## Assigned task:
Could you return every line of the material that contains the word "then"?

=== Section Start ===

(** * WaveSolver: a shallow embedding of [src/services/waveSolver.ts]

    The solver owns four [Float32Array]s of [size * size] cells (row-major,
    [idx = y * size + x]) and advances a scalar wave field by an explicit
    finite-difference scheme.

    Numbers.  Cell values, material constants, the source parameters and
    the time are real numbers ([R]), as in the data model of the
    specification ("a mapping from linear cell index to a real value"):
    the rounding of IEEE doubles and of [Float32Array] stores is not
    modelled, and neither are NaN and the infinities.  Sizes, cell
    coordinates, loop counters, array indices and the brush size are
    integers ([Z]).  The maximum length of a typed array is not modelled
    either: see [Float32Array.safe_length].

    Objects.  A [Float32Array] is modelled by its contents.  The class
    never re-assigns its four array fields and only copies contents between
    arrays ([TypedArray.prototype.set]), so the four fields and the buffer
    allocated inside [stepOptimized] are always distinct objects. *)

From Stdlib Require Import ZArith Reals Lra Lia Psatz String.
From Stdlib Require Import Zfloor.
From stdpp Require Import base option list.

Local Open Scope Z_scope.

(** ** Typed arrays *)

Module Float32Array.

Abbreviation t := (list R) (only parsing).

(** [new Float32Array(n)]: a RangeError for a negative length, otherwise
    [n] zeros.  An engine also throws a RangeError for a length above its
    maximum typed-array length, or when memory runs out, which [make] does
    not do: [make] stands for the allocation at the lengths the engine
    allocates. *)
Definition make (n : Z) : option t :=
  if n <? 0 then None else Some (replicate (Z.to_nat n) 0%R).

(** A length within the maximum of every engine: [2^24] cells, a grid of
    4096 by 4096.  (The maximum length of a typed array depends on the
    engine and the platform; ECMAScript allows at most [2^53 - 1].)  What is
    stated of the constructor is stated for lengths up to [safe_length];
    [stepOptimized] only allocates a buffer as long as the arrays the
    solver holds. *)
Definition safe_length : Z := 2 ^ 24.

(** [a.length] *)
Definition length (a : t) : Z := Z.of_nat (List.length a).

(** [a[i]] read.  Out of range JavaScript yields [undefined]; the model
    yields 0 there, and the solver's loops never read out of range on a
    grid whose arrays have [size * size] cells. *)
Definition get (a : t) (i : Z) : R :=
  if 0 <=? i then default 0%R (a !! Z.to_nat i) else 0%R.

(** [a[i] = v].  A store outside [0 .. length-1] is silently ignored. *)
Definition put (a : t) (i : Z) (v : R) : t :=
  if 0 <=? i then <[Z.to_nat i := v]> a else a.

(** [target.set(src)]: copies [src] over the front of [target]; a
    RangeError when [src] is longer than [target]. *)
Definition set (target src : t) : option t :=
  if length src <=? length target
  then Some (src ++ drop (List.length src) target)
  else None.

End Float32Array.

Module F := Float32Array.

(** ** Counted loops

    [for_range lo hi body st] is [for (let i = lo; i < hi; i++) body],
    threading the loop's state. *)

Fixpoint iter_from {St : Type} (n : nat) (i : Z) (body : Z -> St -> St) (st : St) : St :=
  match n with
  | O => st
  | S n' => iter_from n' (i + 1) body (body i st)
  end.

Definition for_range {St : Type} (lo hi : Z) (body : Z -> St -> St) (st : St) : St :=
  iter_from (Z.to_nat (hi - lo)) lo body st.

(** ** Constants and types ([constants.ts], [types.ts]) *)

Inductive MaterialType := AIR | WATER | STEEL | CUSTOM.

Record MaterialProperties := {
  name : string;
  speedOfSound : R;
  density : R;
  color : string
}.

Definition MATERIALS (m : MaterialType) : MaterialProperties :=
  match m with
  | AIR => {| name := "Air"; speedOfSound := 343; density := 1.225; color := "#0f172a" |}
  | WATER => {| name := "Water"; speedOfSound := 1481; density := 997; color := "#0ea5e9" |}
  | STEEL => {| name := "Steel"; speedOfSound := 5960; density := 7850; color := "#94a3b8" |}
  | CUSTOM => {| name := "Metamaterial"; speedOfSound := 300; density := 1000; color := "#d946ef" |}
  end.

Definition GRID_SIZE : Z := 120.
Definition DX : R := 0.01.
Definition DT : R := 0.000005.

(** ** The solver's state *)

Record WaveSolver := {
  u : F.t;
  uPrev : F.t;
  velocityMap : F.t;
  dampingMap : F.t;
  size : Z
}.

Definition with_u (a : F.t) (this : WaveSolver) : WaveSolver :=
  {| u := a; uPrev := uPrev this; velocityMap := velocityMap this;
     dampingMap := dampingMap this; size := size this |}.

Definition with_uPrev (a : F.t) (this : WaveSolver) : WaveSolver :=
  {| u := u this; uPrev := a; velocityMap := velocityMap this;
     dampingMap := dampingMap this; size := size this |}.

Definition with_velocityMap (a : F.t) (this : WaveSolver) : WaveSolver :=
  {| u := u this; uPrev := uPrev this; velocityMap := a;
     dampingMap := dampingMap this; size := size this |}.

Definition with_dampingMap (a : F.t) (this : WaveSolver) : WaveSolver :=
  {| u := u this; uPrev := uPrev this; velocityMap := velocityMap this;
     dampingMap := a; size := size this |}.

=== Section End ===

## Result of the task:
  if n <? 0 then None else Some (replicate (Z.to_nat n) 0%R).
  if 0 <=? i then default 0%R (a !! Z.to_nat i) else 0%R.
  if 0 <=? i then <[Z.to_nat i := v]> a else a.
  then Some (src ++ drop (List.length src) target)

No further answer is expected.